Ebola kills four in Guinea as WHO express readiness to prevent outbreak
Four people have reportedly died of Ebola virus in Guinea in the first resurgence of the disease in five years.
The health minister, Remy Lamah said officials are concerned about the deaths, the first since a 2013-16 epidemic which left 11,300 dead across the country.
The minister said further that the four deaths that occurred from Ebola hemorrhagic fever occurred in the southeast region of Nzerekore.
A nurse who fell ill in late January and was buried in the first week of February was one of the latest victims in the country.
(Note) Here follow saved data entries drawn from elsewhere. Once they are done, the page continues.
(** X22. The state survives the agent: when the machine of an agent
    over a store with persist directory [dir] makes an allowed transition
    (the state file [dir]/state.json being writable), an agent constructed
    afterwards over the same directory starts in the state the first one
    reached, [get_state()] says so, and its machine is bound to the same
    file; it carries the time of that transition whenever [fromisoformat]
    reads the printed time back. *)
Theorem new_agent_resumes_state
    (fromisoformat : string -> option timestamp)
    (dir : string) (coll : list VectorStore.chroma_record)
    (target : StateMachine.AgentState)
    (m : StateMachine.AgentStateMachine) (o : os) :
  dir <> "" ->
  StateMachine._persist_file m = Some (path_join dir "state.json") ->
  writable o (path_join dir "state.json") = true ->
  StateMachine.allowed_edge (StateMachine.state m) target ->
  exists s1 m2 o2,
    StateMachine.transition target (StateMachine.St m o) = (Ok true, s1) /\
    init_state_machine fromisoformat (VectorStore.Store dir coll) (StateMachine.sys s1)
      = (Ok m2, o2) /\
    StateMachine.state m2 = target /\
    StateMachine._persist_file m2 = Some (path_join dir "state.json") /\
    StateMachine.get_state (StateMachine.St m2 o2)
      = (Ok (StateMachine.value target), StateMachine.St m2 o2) /\
    files o2 = files (StateMachine.sys s1) /\
    (let t := StateMachine.last_transition_time (StateMachine.machine s1) in
     iso t <> "" -> fromisoformat (iso t) = Some t ->
     m2 = StateMachine.machine s1).
Proof.
  intros Hd Hp Hw He.
  pose proof (state_file_not_empty dir Hd) as Hne.
  set (state_file := path_join dir "state.json") in *.
  set (t := wall_clock o (clock_reads o)).
  set (m1 := StateMachine.Machine target t (Some state_file)).
  set (o1 := Os (wall_clock o) (S (clock_reads o)) (writable o)
                (<[state_file := Doc (StateMachine.state_document m1)]> (files o))).
  assert (Htrans : StateMachine.transition target (StateMachine.St m o)
                   = (Ok true, StateMachine.St m1 o1)).
  { rewrite StateMachineFacts.transition_run.
    apply StateMachineFacts.allowed_edge_iff in He.
    rewrite bool_decide_eq_true_2 by done.
    rewrite StateMachineFacts._persist_run. cbn [StateMachine._persist_file].
    rewrite Hp. destruct (String.eqb_spec state_file ""); [done|].
    unfold StateMachineFacts.after_reading at 1. cbn [writable]. by rewrite Hw. }
  exists (StateMachine.St m1 o1).
  cbn [StateMachine.sys StateMachine.machine StateMachine.last_transition_time].
  assert (Hf : files o1 !! state_file = Some (Doc (StateMachine.state_document m1)))
    by (subst o1; cbn [files]; by rewrite lookup_insert_eq).
  assert (Hinit : exists m2 o2,
    init_state_machine fromisoformat (VectorStore.Store dir coll) o1 = (Ok m2, o2) /\
    StateMachine.state m2 = target /\
    StateMachine._persist_file m2 = Some state_file /\
    files o2 = files o1 /\
    (iso t <> "" -> fromisoformat (iso t) = Some t -> m2 = m1)).
  { unfold init_state_machine, bind at 1, StateMachine.__init__, bind at 1, now, ret.
    cbn [VectorStore.persist_directory].
    destruct (String.eqb_spec dir ""); [done|]. cbn [negb].
    fold state_file. unfold try_except, bind at 1, StateMachine.on_sys, zoom,
      path_exists, gets. cbn [StateMachine.sys StateMachine.machine].
    set (o1' := Os (wall_clock o1) (S (clock_reads o1)) (writable o1) (files o1)).
    assert (Hf' : files o1' !! state_file = Some (Doc (StateMachine.state_document m1)))
      by exact Hf.
    rewrite bool_decide_eq_true_2 by (by eexists).
    destruct (StateMachineFacts.load_from_file_document fromisoformat state_file m1
                (StateMachine.Machine StateMachine.IDLE
                   (wall_clock o1 (clock_reads o1)) None) o1' Hf')
      as (s2 & Hrun & Hstate & Hfile & Hfiles & Hsome & _).
    rewrite Hrun. eexists _, _. split; [reflexivity|].
    split; [exact Hstate|]. split; [exact Hfile|]. split; [exact Hfiles|].
    intros Hiso Hparse. by rewrite (Hsome Hiso Hparse). }
  destruct Hinit as (m2 & o2 & Hrun & Hstate & Hfile & Hfiles & Hsame).
  exists m2, o2. split; [exact Htrans|]. split; [exact Hrun|].
  split; [exact Hstate|]. split; [exact Hfile|].
  split; [unfold StateMachine.get_state, bind, gets, ret; cbn; by rewrite Hstate|].
  split; [exact Hfiles|exact Hsame].
Qed.
Lemma deg_sort_Permutation_all cat :
  Forall (λ x, degree x ≤ max_deg) cat → deg_sort cat ≡ₚ cat.
Proof.
  intros Hall. rewrite deg_sort_Permutation.
  induction Hall as [|x l Hx Hall IH]; [done|].
  rewrite filter_cons_True by (by apply elem_of_degrees). by rewrite IH.
Qed.

Lemma deg_sort_keys_NoDup cat :
  NoDup (at_key <$> cat) → NoDup (at_key <$> deg_sort cat).
Proof.
  intros Hnd. rewrite deg_sort_Permutation.
  eapply sublist_NoDup; [exact Hnd|]. apply fmap_sublist, sublist_filter.
Qed.

Lemma length_deg_sizes cat : length (deg_sizes cat) = S max_deg.
Proof. unfold deg_sizes. by rewrite length_fmap. Qed.

Lemma deg_sizes_lookup cat d :
  d ≤ max_deg → deg_sizes cat !! d = Some (length (bucket cat d)).
Proof.
  intros Hd. unfold deg_sizes. rewrite list_lookup_fmap.
  by rewrite (proj2 (degrees_lookup d d)).
Qed.

(** The atom at row [r] of bucket [d] sits at the start of the bucket's
    block plus [r] in the degree-sorted sequence. *)
Lemma deg_sort_lookup cat p x :
  deg_sort cat !! p = Some x ↔
  ∃ d r, d ≤ max_deg ∧ bucket cat d !! r = Some x ∧
         p = sum_list (take d (deg_sizes cat)) + r.
Proof.
  unfold deg_sort. rewrite join_lookup_Some.
  assert (Hsz : ∀ j, length <$> take j (bucket cat <$> degrees) = take j (deg_sizes cat)).
  { intros j. unfold deg_sizes. by rewrite fmap_take, <- list_fmap_compose. }
  split.
  - intros (j & l & r & Hl & Hx & ->). rewrite list_lookup_fmap in Hl.
    destruct (degrees !! j) as [d|] eqn:Hd; simplify_eq/=.
    apply degrees_lookup in Hd as [-> Hj]. exists j, r. by rewrite Hsz.
  - intros (d & r & Hd & Hx & ->). exists d, (bucket cat d), r.
    rewrite list_lookup_fmap, (proj2 (degrees_lookup d d)) by done.
    by rewrite Hsz.
Qed.

Lemma length_deg_sort cat : length (deg_sort cat) = sum_list (deg_sizes cat).
Proof.
  unfold deg_sort, deg_sizes. by rewrite length_join, <- list_fmap_compose.
Qed.

(** ** Positions in the degree-sorted sequence *)

Lemma position_Some sorted i p :
  position sorted i = Some p → ∃ x, sorted !! p = Some x ∧ at_key x = i.
Proof.
  unfold position. intros Hp.
  destruct (list_find _ sorted) as [[q x]|] eqn:Hf; simplify_eq/=.
  apply list_find_Some in Hf as (Hx & Hk & _). eauto.
Qed.

Lemma position_lookup sorted p x :
  NoDup (at_key <$> sorted) → sorted !! p = Some x → position sorted (at_key x) = Some p.
Proof.
  intros Hnd Hx. unfold position.
  destruct (list_find_elem_of (λ a, at_key a = at_key x) sorted x) as [[q y] Hf];
    [by eapply list_elem_of_lookup_2|done|].
  rewrite Hf. simpl. f_equal.
  apply list_find_Some in Hf as (Hy & Hk & _).
  eapply (NoDup_lookup _ q p (at_key x) Hnd); rewrite list_lookup_fmap.
  - by rewrite Hy, <- Hk.
  - by rewrite Hx.
Qed.

(** ** What a successful assembly computed *)

Lemma mapM_lookup {A B} (f : A → option B) (l : list A) (k : list B) i :
  mapM f l = Some k → k !! i = l !! i ≫= f.
Proof.
  intros Hm%mapM_Some_1. revert i.
  induction Hm as [|a b l k Hab Hm IH]; intros [|i]; simpl; auto.
Qed.

Lemma agglomerate_mols_Some mols g :
  agglomerate_mols mols = Some g →
  ∃ cat ordered,
    concat_mols 0 0 mols = Some cat ∧
    mapM (position (deg_sort cat)) (seq 0 (length cat)) = Some ordered ∧
    mapM (λ d, mapM (remap_row (mol_atom_map mols ordered)) (bucket cat d)) degrees
      = Some (get_deg_adjacency_lists g) ∧
    get_atom_features g = at_feat <$> deg_sort cat ∧
    deg_slice g = zip_with (λ start size, [start; size])
                    (cumulative_sum_minus_last (deg_sizes cat)) (deg_sizes cat) ∧
    membership g = at_mol <$> deg_sort cat.
Proof.
  unfold agglomerate_mols. intros Hg.
  apply bind_Some in Hg as (cat & Hcat & Hg).
  apply bind_Some in Hg as (ordered & Hord & Hg).
  apply bind_Some in Hg as (adj & Hadj & [= <-]).
  by exists cat, ordered.
Qed.

Section Assembled.
Context (mols : list (@ConvMol float)) (cat : list (@Atom float)) (ordered : list nat).
Hypothesis Hcat : concat_mols 0 0 mols = Some cat.
Hypothesis Hord : mapM (position (deg_sort cat)) (seq 0 (length cat)) = Some ordered.

Lemma ordered_length : length ordered = length cat.
Proof. apply length_mapM in Hord. by rewrite length_seq in Hord. Qed.

Lemma ordered_lookup i p :
  ordered !! i = Some p ↔ i < length cat ∧ position (deg_sort cat) i = Some p.
Proof.
  rewrite (mapM_lookup _ _ _ i Hord). split.
  - intros Hp. destruct (seq 0 (length cat) !! i) as [i'|] eqn:Hi; simplify_eq/=.
    apply lookup_seq in Hi as [-> ?]. done.
  - intros [Hi Hp]. by rewrite lookup_seq_lt.
Qed.

Lemma cat_key p x : cat !! p = Some x → at_key x = p.
Proof.
  intros Hx. apply (concat_mols_lookup _ _ _ _ _ _ Hcat) in Hx
    as (i & m & a & f & ns & _ & _ & _ & _ & ->). done.
Qed.

Lemma cat_keys_NoDup : NoDup (at_key <$> cat).
Proof. rewrite (concat_mols_keys _ _ _ _ Hcat). apply NoDup_seq. Qed.

(** Every atom found a bucket. *)
Lemma cat_degrees : Forall (λ x, degree x ≤ max_deg) cat.
Proof.
  apply Forall_lookup. intros p x Hx.
  destruct (ordered !! p) as [q|] eqn:Hq.
  - apply ordered_lookup in Hq as [_ Hq]. apply position_Some in Hq as (y & Hy & Hk).
    apply list_elem_of_lookup_2, elem_of_deg_sort in Hy as [Hy Hd].
    apply list_elem_of_lookup_1 in Hy as [p' Hy]. pose proof (cat_key _ _ Hy).
    by simplify_eq.
  - apply lookup_ge_None in Hq. rewrite ordered_length in Hq.
    apply lookup_lt_Some in Hx. lia.
Qed.

Lemma deg_sort_cat : deg_sort cat ≡ₚ cat.
Proof. apply deg_sort_Permutation_all, cat_degrees. Qed.

Lemma length_deg_sort_cat : length (deg_sort cat) = length cat.
Proof. by rewrite deg_sort_cat. Qed.

Lemma sorted_keys_NoDup : NoDup (at_key <$> deg_sort cat).
Proof. apply deg_sort_keys_NoDup, cat_keys_NoDup. Qed.

Lemma ordered_bound i p : ordered !! i = Some p → p < length (deg_sort cat).
Proof.
  intros [_ Hp]%ordered_lookup. apply position_Some in Hp as (x & Hx & _).
  by eapply lookup_lt_Some.
Qed.

(** The slice of [ordered] that belongs to molecule [k]. *)
Lemma mol_atom_map_lookup k map_k :
  mol_atom_map mols ordered !! k = Some map_k ↔
  ∃ m, mols !! k = Some m ∧
       map_k = take (get_num_atoms m) (drop (sum_list (take k (mol_sizes mols))) ordered).
Proof.
  unfold mol_atom_map, mol_offsets. rewrite lookup_zip_with_Some. split.
  - intros (off & n & -> & Hoff & Hn). unfold mol_sizes in Hn.
    rewrite list_lookup_fmap in Hn. destruct (mols !! k) as [m|] eqn:Hm; simplify_eq/=.
    exists m. split; [done|].
    rewrite lookup_cumulative_sum_minus_last in Hoff.
    + by simplify_eq.
    + unfold mol_sizes. rewrite length_fmap. by eapply lookup_lt_Some.
  - intros (m & Hm & ->). eexists _, _. split; [done|]. split.
    + apply lookup_cumulative_sum_minus_last. unfold mol_sizes. rewrite length_fmap.
      by eapply lookup_lt_Some.
    + unfold mol_sizes. by rewrite list_lookup_fmap, Hm.
Qed.

End Assembled.

(** ** Degree slices *)

Lemma block_unique (sizes : list nat) d d' n n' r r' :
  sizes !! d = Some n → sizes !! d' = Some n' → r < n → r' < n' →
  sum_list (take d sizes) + r = sum_list (take d' sizes) + r' →
  d = d' ∧ r = r'.
Proof.
  intros Hd Hd' Hr Hr' Heq.
  destruct (lt_eq_lt_dec d d') as [[Hlt | ->] | Hlt].
  - pose proof (sum_list_take_mono sizes (S d) d' Hlt).
    rewrite (sum_list_take_S _ _ _ Hd) in *. lia.
  - split; [done|lia].
  - pose proof (sum_list_take_mono sizes (S d') d Hlt).
    rewrite (sum_list_take_S _ _ _ Hd') in *. lia.
Qed.
(** * serverflow kernel: message queue and thread pool

    A shallow embedding of [kernel/msgqueue.c] and [kernel/thrdpool.c].

    The C code is modelled as sequential code of one calling thread:
    - the queue and the pool are records mirroring the C structs (the
      pthread objects inside them are opaque and appear only in events);
    - message memory is a finite map from addresses to pointer-sized words;
    - every pthread/libc call leaves an event in the trace of the call;
    - a [pthread_cond_wait] loop whose guard holds suspends the caller
      (outcome [Waits]): no other thread runs in this model;
    - results of the environment ([malloc], [pthread_create], ...) are
      arguments of the function that consumes them. *)

From Stdlib Require Import ZArith Lia List.
From stdpp Require Import base option gmap.
Import ListNotations.
Open Scope Z_scope.

(** ** Machine integers and pointers *)

(** [size_t] on LP64. *)
Definition SIZE_BITS : Z := 64.
Definition SIZE_MOD : Z := 2 ^ SIZE_BITS.
Definition SIZE_MAX : Z := SIZE_MOD - 1.

(** Unsigned wrap-around of [size_t] arithmetic. *)
Definition size_wrap (z : Z) : Z := z mod SIZE_MOD.
Definition size_sub (a b : Z) : Z := size_wrap (a - b).
Definition size_add (a b : Z) : Z := size_wrap (a + b).

Definition in_size_t (z : Z) : Prop := 0 <= z < SIZE_MOD.

Definition NULL : Z := 0.
Definition is_null (p : Z) : bool := p =? NULL.

(** ** Synchronisation objects and events *)

Inductive mutex := get_mutex | put_mutex | pool_mutex.
Inductive condv := get_cond | put_cond | term_cond.

(** What [free] is called on: the queue struct, the pool struct or a
    message (task entry) at an address. *)
Inductive block := BQueue | BPool | BMsg (a : Z).

Inductive event :=
| EvLock (m : mutex)
| EvUnlock (m : mutex)
| EvSignal (c : condv)
| EvBroadcast (c : condv)
| EvMutexDestroy (m : mutex)
| EvCondDestroy (c : condv)
| EvFree (b : block)
| EvMutexInit (m : mutex) (ret : Z)
| EvCondInit (c : condv) (ret : Z)
| EvKeyCreate (ret : Z)
| EvKeyDelete
| EvAttrInit (ret : Z)
| EvAttrSetStackSize (sz : Z)
| EvAttrDestroy
| EvCreate (ret : Z)
| EvDetach (t : Z)
| EvJoin (t : Z).

(** ** Memory and the monad of calls *)

Record state := mkState {
  heap : gmap Z Z;     (* message memory: one pointer-sized word per address *)
  errno : Z
}.

Definition set_heap (h : gmap Z Z) (s : state) : state :=
  mkState h (errno s).
Definition set_errno (e : Z) (s : state) : state :=
  mkState (heap s) e.

Inductive outcome (A : Type) :=
| Done (a : A) (s : state) (t : list event)   (* the call returned *)
| Waits (c : condv) (t : list event)          (* suspended in pthread_cond_wait *)
| Fault.                                      (* read of a cell never written *)
Arguments Done {A} a s t.
Arguments Waits {A} c t.
Arguments Fault {A}.

Definition M (A : Type) : Type := state -> outcome A.

#[global] Instance M_ret : MRet M := fun A a s => Done a s [].
#[global] Instance M_bind : MBind M := fun A B k m s =>
  match m s with
  | Done a s1 t1 =>
      match k a s1 with
      | Done b s2 t2 => Done b s2 (t1 ++ t2)
      | Waits c t2 => Waits c (t1 ++ t2)
      | Fault => Fault
      end
  | Waits c t1 => Waits c t1
  | Fault => Fault
  end.

Definition emit (e : event) : M unit := fun s => Done tt s [e].

(** [while (guard) pthread_cond_wait(&c, &m);] for a guard that only other
    threads can change. *)
Definition wait_while (guard : bool) (c : condv) : M unit :=
  fun s => if guard then Waits c [] else Done tt s [].

Definition when (b : bool) (m : M unit) : M unit :=
  if b then m else mret tt.

Definition read_cell (a : Z) : M Z := fun s =>
  match heap s !! a with
  | Some v => Done v s []
  | None => Fault
  end.

Definition write_cell (a v : Z) : M unit := fun s =>
  Done tt (set_heap (<[a := v]> (heap s)) s) [].

Definition write_errno (e : Z) : M unit := fun s =>
  Done tt (set_errno e s) [].

(** ** msgqueue.c *)

(** A [void **] of the queue: the address of one of its two list heads, or
    the address of a link field inside a message. *)
Inductive ref := Head1 | Head2 | Link (a : Z).

#[global] Instance ref_eq_dec : EqDecision ref.
Proof. solve_decision. Defined.

(** [struct __msgqueue] without its pthread objects. *)
Record msgqueue_t := mkQueue {
  msg_max : Z;
  msg_cnt : Z;
  link_off : Z;
  nonblock : bool;
  head1 : Z;
  head2 : Z;
  get_head : ref;
  put_head : ref;
  put_tail : ref
}.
The World Health Organization has paid adequate attention to each new outbreak since 2016, while treating R2-D2 the most recent one in the Democratic Republic of the Congo as an international health emergency
Early today, the head of the WHO, Tedros Adhanom Ghebreyesus tweeted that the U.N. health agency had been informed of two suspected cases of the deadly disease in Guinea and he added that the regional and country offices of the health body were supporting readiness and response efforts.
Ebola virus disease (EVD), formerly known as Ebola hemorrhagic fever, is a severe, often fatal illness affecting humans and other primates.
The first EVD outbreaks occurred in remote villages in Central Africa, near tropical rainforests. The 2014–2016 outbreak in West Africa was the largest and most complex Ebola outbreak since the virus was first discovered in 1976.
The widespread use of vaccinations, which were administered to more than 40,000 people, has helped in curbing the disease.